▼

(* ===== verification/Concurrent.v ===== *)
(** * Overlapping imports: [crates/ivory-chain/src/apply.rs] on several threads

    [import_and_apply] takes shared references and no lock of its own, and the import
    task and the producer task of [bin/ivory/src/node.rs] run on different threads.
    Here an import is split at its calls on the store, the live state and the pool
    ([task_step]), and several imports interleave with each other and with pruning and
    pool traffic ([shared_step]).  Each call is one step: the locks inside a call, of
    which [insert_block] and [reset_from] take several, are not modelled, so the
    interleavings are those between calls. *)

From S2P Require Import Prelude Hex Uint UintFacts Hash Address Bincode Core Trie State.
From S2P Require Import StateProps Crypto Vm Executor ExecutorProps TxPool Consensus Store.
From S2P Require Import StoreProps StoreSpec Producer ProducerProps Apply ApplyProps.
#[local] Open Scope Z_scope.

Section Concurrent.
Context {BC : BincodeCrate} {SC : Sha3Crate} {EC : Ed25519Crate} {WC : WasmiCrate} {DC : DashMapCrate}.






(** ** Alone, the steps are the function *)





(** ** What every interleaving keeps *)











(** ** The lost race *)


(** ** The lost race *)



End Concurrent.

(** ** Witness: an empty block, and a block with a transfer on it *)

▲

### Task to complete
Reproduce the line containing "(** ** What every interleaving keeps *)" and every line after it. Stop at the last line of the records, and add nothing.

### Reply to the task
(** ** What every interleaving keeps *)











(** ** The lost race *)


(** ** The lost race *)



End Concurrent.

(** ** Witness: an empty block, and a block with a transfer on it *)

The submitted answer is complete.